To the surprise of Drizzt, Catti-brie, and Wulfgar, Bruenor moved Regis by his side soon after the eastward turn. The dwarf was constantly leaning in and talking to the halfling, while Regis bobbed his head in reply.
"What's the little one know that we don't?" Catti-brie asked the drow as they flanked the caravan to the north, looking back on the third wagon, Bruenor's wagon, to see Bruenor and Regis engaged in one such discussion.
Drizzt just shook his head, not really sure of how to read Regis at all anymore.
"Well, I'm thinking we should find out," Catti-brie added, seeing no response forthcoming.
"When Bruenor wants us to know all the details, he will tell us," Drizzt assured her, but her smirk made it fairly clear that she wasn't buying into that theory.
"We've turned the both of them from more than one ill-aimed scheme," she reminded. "Are ye hoping to find out right before the cataclysm?"
The logic was simple enough, and in considering the pair on the wagon, and the fact that raucous and none-too-brilliant Thibbledorf Pwent was also serving Bruenor in an advisory position, the drow could only chuckle.
"And what are we to do?"
"Well, hot pokers won't get Bruenor talking, even against a birthday surprise," Catti-brie reasoned, "but I'm thinking that Regis has a bit lower tolerance."
"For pain?" Drizzt asked incredulously.
"Or for tricks, or for drink, or for whatever else might work," the woman explained. "Think I'll be getting Wulfgar to carry the little rat to us when Bruenor's off about other business tonight."
Drizzt gave a helpless laugh, understanding well the perils that awaited poor Regis, and glad that Bruenor had taken the halfling into his confidence and not him.

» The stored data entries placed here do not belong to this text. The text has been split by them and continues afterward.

(* ===== verification/BPInner.v ===== *)
(** * Insertion into the inner nodes

    [insert_child] of BPlusTree.v on the arrays of an inner node, in its three cases,
    and [InnerInsert] on the tree: the leaf it changes is the one a search finds, and
    the tree around it is mended, by one more child or by a chain of splits. *)

From S2P Require Import Prelude Memstore BPlusTree BPTree BPLeaf.

Implicit Types (s : MemstoreBPlusTree).

(** The fields that inner nodes do not concern. *)
Definition same_leaves s s' : Prop :=
  root s' = root s ∧ depth s' = depth s ∧ leaves s' = leaves s ∧ localinit_ s' = localinit_ s ∧
  dummyval_ s' = dummyval_ s ∧ dummyleaf_ s' = dummyleaf_ s.

Lemma inner_store (t : InnerNode) k sep child :
  length (i_keys t) = NENT → length (i_children t) = S NENT → (i_num_keys t < NENT)%nat → (k ≤ i_num_keys t)%nat →
  ∃ ks cs, shift (i_keys t) (i_num_keys t) k = Done ks ∧ shift (i_children t) (i_num_keys t + 1) (k + 1) = Done cs ∧
    aset ks k sep = Done (<[k := sep]> ks) ∧ aset cs (k + 1) child = Done (<[(k + 1)%nat := child]> cs) ∧
    length (<[k := sep]> ks) = NENT ∧ length (<[(k + 1)%nat := child]> cs) = S NENT ∧
    take (i_num_keys t + 1) (<[k := sep]> ks) = ins k sep (ikeys t) ∧
    take (S (i_num_keys t + 1)) (<[(k + 1)%nat := child]> cs) = ins (S k) child (ikids t) ∧
    ∀ i, (i_num_keys t < i)%nat → <[k := sep]> ks !! i = i_keys t !! i.
Proof.
  intros Hk Hc Hn Hle. unfold NENT in *.
  destruct (shift_ins (i_keys t) (i_num_keys t) k sep) as (ks & -> & Hlk & Hik & Hrest); [lia|].
  destruct (shift_ins (i_children t) (i_num_keys t + 1) (k + 1) child) as (cs & -> & Hlc & Hic & _); [lia|].
  exists ks, cs. rewrite !aset_lt, !length_insert by lia. split_and!; [done..|lia|lia| | |done].
  - rewrite Nat.add_1_r. exact Hik.
  - rewrite Hic. unfold ikids. by rewrite !Nat.add_1_r.
Qed.

(** One more child. *)
Record inner_grown (k : nat) (sep child : Z) (n n' : InnerNode) : Prop := {
  ig_keys : length (i_keys n') = NENT;
  ig_children : length (i_children n') = S NENT;
  ig_num : i_num_keys n' = S (i_num_keys n);
  ig_ikeys : ikeys n' = ins k sep (ikeys n);
  ig_ikids : ikids n' = ins (S k) child (ikids n);
  ig_rest i : (i_num_keys n < i)%nat → i_keys n' !! i = i_keys n !! i;
}.

Lemma insert_child_room s a n k alone sep cmp child :
  inners s !! a = Some n → length (i_keys n) = NENT → length (i_children n) = S NENT → (i_num_keys n < NENT)%nat →
  (k ≤ i_num_keys n)%nat →
  ∃ n', insert_child s a k alone sep cmp child = Done (set_inner s a n', NULL, 0) ∧ inner_grown k sep child n n'.
Proof.
  intros Hn Hk Hc Hnum Hle. unfold insert_child. rewrite (inner_Some _ _ _ Hn). cbn [mbind result_bind].
  rewrite decide_False by lia. cbn [mbind result_bind]. rewrite (inner_Some _ _ _ Hn). cbn [mbind result_bind].
  destruct (inner_store n k sep child) as (ks & cs & -> & -> & Hs1 & Hs2 & Hl1 & Hl2 & Ht1 & Ht2 & Hr); [done..|].
  cbn [mbind result_bind]. rewrite Hs1. cbn [mbind result_bind]. rewrite Hs2. cbn [mbind result_bind].
  eexists. split; [done|]. split; cbn; try done; lia.
Qed.

(** A full node whose new child comes behind all others. *)
Record inner_alone s (a sep child : Z) s' (m : InnerNode) : Prop := {
  ia_same : same_leaves s s';
  ia_brk : brk_ s' = brk_ s + 1;
  ia_inners : inners s' = <[brk_ s := m]> (inners s);
  ia_keys : length (i_keys m) = NENT;
  ia_children : length (i_children m) = S NENT;
  ia_num : i_num_keys m = 0%nat;
  ia_ikids : ikids m = [child];
  ia_sep : i_keys m !! (NENT - 1)%nat = Some sep;
}.

Lemma insert_child_alone s a n k sep cmp child :
  inners s !! a = Some n → i_num_keys n = NENT → a ≠ brk_ s →
  ∃ s' m, insert_child s a k true sep cmp child = Done (s', brk_ s, sep) ∧ inner_alone s a sep child s' m.
Proof.
  intros Hn Hnum Hne. unfold insert_child. rewrite (inner_Some _ _ _ Hn). cbn [mbind result_bind].
  rewrite decide_True by done. unfold new_inner_node. cbn [mbind result_bind].
  repeat (rewrite (inner_Some _ (brk_ s)) with (n := InnerNode_new) by apply lookup_insert_eq; cbn [mbind result_bind]).
  rewrite aset_lt by (cbn; lia). cbn [mbind result_bind]. erewrite inner_Some by apply lookup_insert_eq. cbn [mbind result_bind].
  rewrite aset_lt by (cbn; lia). cbn [mbind result_bind]. eexists _, _. split; [done|]. split; cbn; try done; [by rewrite !insert_insert_eq|reflexivity..].
Qed.

(** A full node that is cut in two. *)
Record inner_cut s (a : Z) (n : InnerNode) (k : nat) (sep child : Z) s' (n1 n2 : InnerNode) (u : Z) : Prop := {
  ic_same : same_leaves s s';
  ic_brk : brk_ s' = brk_ s + 1;
  ic_inners : inners s' = <[a := n1]> (<[brk_ s := n2]> (inners s));
  ic_ok1 : inner_ok false n1;
  ic_ok2 : inner_ok false n2;
  ic_keys : ins k sep (ikeys n) = ikeys n1 ++ u :: ikeys n2;
  ic_kids : ins (S k) child (ikids n) = ikids n1 ++ ikids n2;
  ic_sep : i_keys n2 !! (NENT - 1)%nat = Some u;
}.

(** The arrays of the new sibling of a full node: its upper half, and the separator. *)
Lemma cut_arrays n :
  length (i_keys n) = NENT → length (i_children n) = S NENT →
  ∃ ks cs lc u, copy_from (i_keys n) (i_keys InnerNode_new) 8 0 7 = Done ks ∧
    copy_from (i_children n) (i_children InnerNode_new) 8 0 7 = Done cs ∧
    i_children n !! 15%nat = Some lc ∧ i_keys n !! 7%nat = Some u ∧ length ks = 15%nat ∧ length cs = 16%nat ∧
    take 7 (<[14%nat := u]> ks) = drop 8 (i_keys n) ∧ take 8 (<[7%nat := lc]> cs) = drop 8 (i_children n).
Proof.
  unfold NENT. intros Hk Hc.
  destruct (copy_from_take (i_keys n) (i_keys InnerNode_new) 8 7) as (ks & -> & Hlks & Htk); [lia|cbn; lia|].
  destruct (copy_from_take (i_children n) (i_children InnerNode_new) 8 7) as (cs & -> & Hlcs & Htc); [lia|cbn; lia|].
  change (length (i_keys InnerNode_new)) with 15%nat in Hlks. change (length (i_children InnerNode_new)) with 16%nat in Hlcs.
  destruct (lookup_lt_is_Some_2 (i_children n) 15) as [lc Hlc]; [lia|]. destruct (lookup_lt_is_Some_2 (i_keys n) 7) as [u Hu]; [lia|].
  exists ks, cs, lc, u. split_and!; [done..| |].
  - rewrite take_insert_ge by lia. rewrite Htk. apply take_ge. rewrite length_drop. lia.
  - apply list_eq. intros i. destruct (decide (i = 7%nat)) as [->|Hi7].
    + rewrite lookup_take_lt, list_lookup_insert_eq, lookup_drop by lia. done.
    + destruct (decide (i < 7)%nat) as [Hi|Hi].
      * rewrite lookup_take_lt, list_lookup_insert_ne by lia. rewrite <-(lookup_take_lt cs 7 i) by done. rewrite Htc.
        by rewrite lookup_take_lt.
      * rewrite lookup_take_ge by lia. symmetry. apply lookup_ge_None. rewrite length_drop. lia.
Qed.


Lemma insert_child_cut s a n k sep cmp child :
  inners s !! a = Some n → length (i_keys n) = NENT → length (i_children n) = S NENT → i_num_keys n = NENT →
  (k ≤ NENT)%nat → a ≠ brk_ s → (∀ u, ikeys n !! 7%nat = Some u → u ≤ cmp ↔ (8 ≤ k)%nat) →
  ∃ s' n1 n2 u, insert_child s a k false sep cmp child = Done (s', brk_ s, u) ∧ inner_cut s a n k sep child s' n1 n2 u.
Proof.
  intros Hn Hk Hc Hnum Hle Hne Hcmp. unfold insert_child. rewrite (inner_Some _ _ _ Hn). cbn [mbind result_bind].
  rewrite decide_True by done. unfold new_inner_node. cbn [mbind result_bind].
  rewrite (inner_Some _ (brk_ s)) with (n := InnerNode_new) by apply lookup_insert_eq. cbn [mbind result_bind].
  rewrite Hnum. change (NENT - (NENT + 1) / 2)%nat with 7%nat. change ((NENT + 1) / 2)%nat with 8%nat. unfold NENT in *.
  assert (Hfull : ikeys n = i_keys n) by (unfold ikeys; apply take_ge; lia).
  assert (Hfullc : ikids n = i_children n) by (unfold ikids; apply take_ge; lia).
  destruct (cut_arrays n Hk Hc) as (ks & cs & lc & u & -> & -> & Hlc & Hu & Hlks & Hlcs & Hks' & Hcs').
  cbn [mbind result_bind]. rewrite (aget_Some _ _ _ Hlc). cbn [mbind result_bind]. rewrite aset_lt by lia. cbn [mbind result_bind].
  change (8 - 1)%nat with 7%nat. rewrite (aget_Some _ _ _ Hu). cbn [mbind result_bind]. rewrite Hfull in Hcmp. specialize (Hcmp u Hu).
  pose proof (take_drop_middle _ _ _ Hu) as Hmid.
  assert (Hmid' : i_keys n = (take 7 (i_keys n) ++ [u]) ++ drop 8 (i_keys n)) by (rewrite <-app_assoc; exact (eq_sym Hmid)).
  set (cs' := <[7%nat := lc]> cs) in *. set (ks' := <[14%nat := u]> ks) in *.
  assert (Hok2 : ∀ e, inner_ok e (mkInner 7 ks' cs')).
  { intros e. unfold ks', cs'. split; cbn; rewrite ?length_insert; unfold NENT; lia. }
  assert (Hok1 : ∀ e, inner_ok e (mkInner 7 (i_keys n) (i_children n))) by (intros e; split; cbn; unfold NENT; lia).
  destruct (decide (u ≤ cmp)) as [Hucmp|Hucmp]; cbn [mbind result_bind].
  - assert (Hk8 : (8 ≤ k)%nat) by tauto. rewrite decide_True by done.
    erewrite (inner_Some _ (brk_ s)) by (cbn; rewrite lookup_insert_ne by done; apply lookup_insert_eq). cbn [mbind result_bind i_keys].
    rewrite aset_lt by (unfold NENT in *; lia). cbn [mbind result_bind i_num_keys i_children].
    erewrite (inner_Some _ (brk_ s)) by (apply lookup_insert_eq). cbn [mbind result_bind].
    destruct (inner_store (mkInner 7 ks' cs') (k - 8) sep child) as (ks2 & cs2 & Hr1 & Hr2 & Hr3 & Hr4 & Hr5 & Hr6 & Hr7 & Hr8 & Hr9);
      [apply (in_keys _ _ (Hok2 true))|apply (in_children _ _ (Hok2 true))|cbn; unfold NENT; lia|cbn; lia|].
    change (15 - 1)%nat with 14%nat. fold ks'. cbn [i_keys i_num_keys i_children] in *. rewrite Hr1. cbn [mbind result_bind].
    rewrite Hr2. cbn [mbind result_bind]. rewrite Hr3. cbn [mbind result_bind]. rewrite Hr4. cbn [mbind result_bind].
    change (7 + 1)%nat with 8%nat in Hr7, Hr8. eexists _, _, _, u. split; [done|]. split; cbn.
    + done.
    + done.
    + rewrite !insert_insert_eq, (insert_insert_ne _ (brk_ s) a) by done. by rewrite !insert_insert_eq.
    + apply Hok1.
    + split; cbn; unfold NENT in *; first [done | lia].
    + rewrite Hfull. unfold ikeys. cbn [i_keys i_num_keys]. rewrite Hr7. unfold ikeys. cbn [i_keys i_num_keys].
      rewrite Hks'. rewrite Hmid' at 1. rewrite ins_app_r by (rewrite length_app, length_take, Hk; cbn; lia).
      rewrite <-app_assoc, length_app, length_take, Hk. done.
    + rewrite Hfullc. unfold ikids. cbn [i_children i_num_keys]. rewrite Hr8. unfold ikids. cbn [i_children i_num_keys].
      rewrite Hcs'. rewrite <-(take_drop 8 (i_children n)) at 1. rewrite ins_app_r by (rewrite length_take; lia).
      do 2 f_equal. rewrite length_take. lia.
    + change (15 - 1)%nat with 14%nat. rewrite Hr9 by lia. unfold ks'. apply list_lookup_insert_eq. lia.
  - assert (Hk8 : (k < 8)%nat) by lia.
    erewrite (inner_Some _ (brk_ s)) by (cbn; rewrite lookup_insert_ne by done; apply lookup_insert_eq). cbn [mbind result_bind i_keys].
    rewrite aset_lt by (unfold NENT in *; lia). cbn [mbind result_bind i_num_keys i_children].
    erewrite (inner_Some _ a) by (cbn; rewrite lookup_insert_ne by done; apply lookup_insert_eq). cbn [mbind result_bind].
    destruct (inner_store (mkInner 7 (i_keys n) (i_children n)) k sep child) as (ks2 & cs2 & Hr1 & Hr2 & Hr3 & Hr4 & Hr5 & Hr6 & Hr7 & Hr8 & Hr9);
      [apply (in_keys _ _ (Hok1 true))|apply (in_children _ _ (Hok1 true))|cbn; unfold NENT; lia|cbn; lia|].
    change (15 - 1)%nat with 14%nat. fold ks'. cbn [i_keys i_num_keys i_children] in *. rewrite Hr1. cbn [mbind result_bind].
    rewrite Hr2. cbn [mbind result_bind]. rewrite Hr3. cbn [mbind result_bind]. rewrite Hr4. cbn [mbind result_bind].
    change (7 + 1)%nat with 8%nat in Hr7, Hr8. eexists _, _, _, u. split; [done|]. split; cbn.
    + done.
    + done.
    + rewrite (insert_insert_ne _ (brk_ s) a) by done. by rewrite !insert_insert_eq.
    + split; cbn; unfold NENT in *; first [done | lia].
    + apply Hok2.
    + rewrite Hfull. unfold ikeys. cbn [i_keys i_num_keys]. rewrite Hr7. unfold ikeys. cbn [i_keys i_num_keys].
      rewrite Hks'. rewrite <-Hmid at 1. rewrite ins_app_l by (rewrite length_take; lia). done.
    + rewrite Hfullc. unfold ikids. cbn [i_children i_num_keys]. rewrite Hr8. unfold ikids. cbn [i_children i_num_keys].
      rewrite Hcs'. rewrite <-(take_drop 8 (i_children n)) at 1. rewrite ins_app_l by (rewrite length_take; lia). done.
    + unfold ks'. apply list_lookup_insert_eq. lia.
Qed.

As with most nights, Drizzt and Catti-brie set a camp off to the side of the gathering of dwarves, keeping watch, and even more than that, keeping a bit of their sanity aside from Thibbledorf Pwent's antics and the Gutbuster's training. Pwent did come over and join the pair this night, though, walking right in and plopping down on a boulder to the side of their fire.
He looked at Catti-brie, even reached up to touch her long auburn hair.
"Ah, ye're looking good, girl," he said, and he dropped a sack of some muddy compound at her feet, "Ye be putting that on yer face each night afore ye go to sleep."
Catti-brie looked down at the sack and its slimy contents, then up at Drizzt, who was sitting on a log and resting back against a rock facing, his hands tucked behind his head, brushing wide his thick shock of white hair so that it framed his black-skinned face and his purple eyes. Clearly, the battlerager amused him.
"On me face?" Catti-brie asked, and Pwent's head bobbed eagerly. "Let me guess. It will make me grow a beard."
"Good and thick one," said Pwent. "Red to match yer hair, I'm hoping. Oh, a fiery one ye'll be!"
Catti-brie's eyes narrowed as she looked over at Drizzt once more, to see him choking back a chuckle.
"Make sure ye're not putting it up too high on yer cheeks, girl," the battlerager went on, and now Drizzt did laugh out loud. "Ye'll look like that durned Harpell werewolf critter!"
As he finished the thought, Pwent sighed and rolled his eyes longingly. It was well known that the battlerager had begged Bidderdoo Harpell, the werewolf, to bite him so that he too might be afflicted by the ferocious disease. The Harpell had wisely refused.
Before the wild dwarf could continue, the trio heard a movement to the side, and a huge form appeared. It was Wulfgar the barbarian, nearly seven feet tall, with a broad and muscled chest. He was wearing a beard to match his blond hair, but it was neatly trimmed, showing the renewed signs of care that had given all the friends hope that Wulfgar had at last overcome his inner demons. Ho carried a large sack over one shoulder, and something inside of it was squirming.
"Hey, what'cha got there, boy?" Pwent howled, hopping up and bending in curiously.
"Dinner," Wulfgar replied. The creature in the sack moaned and squirmed more furiously.
Pwent rubbed his hands together eagerly and licked his lips.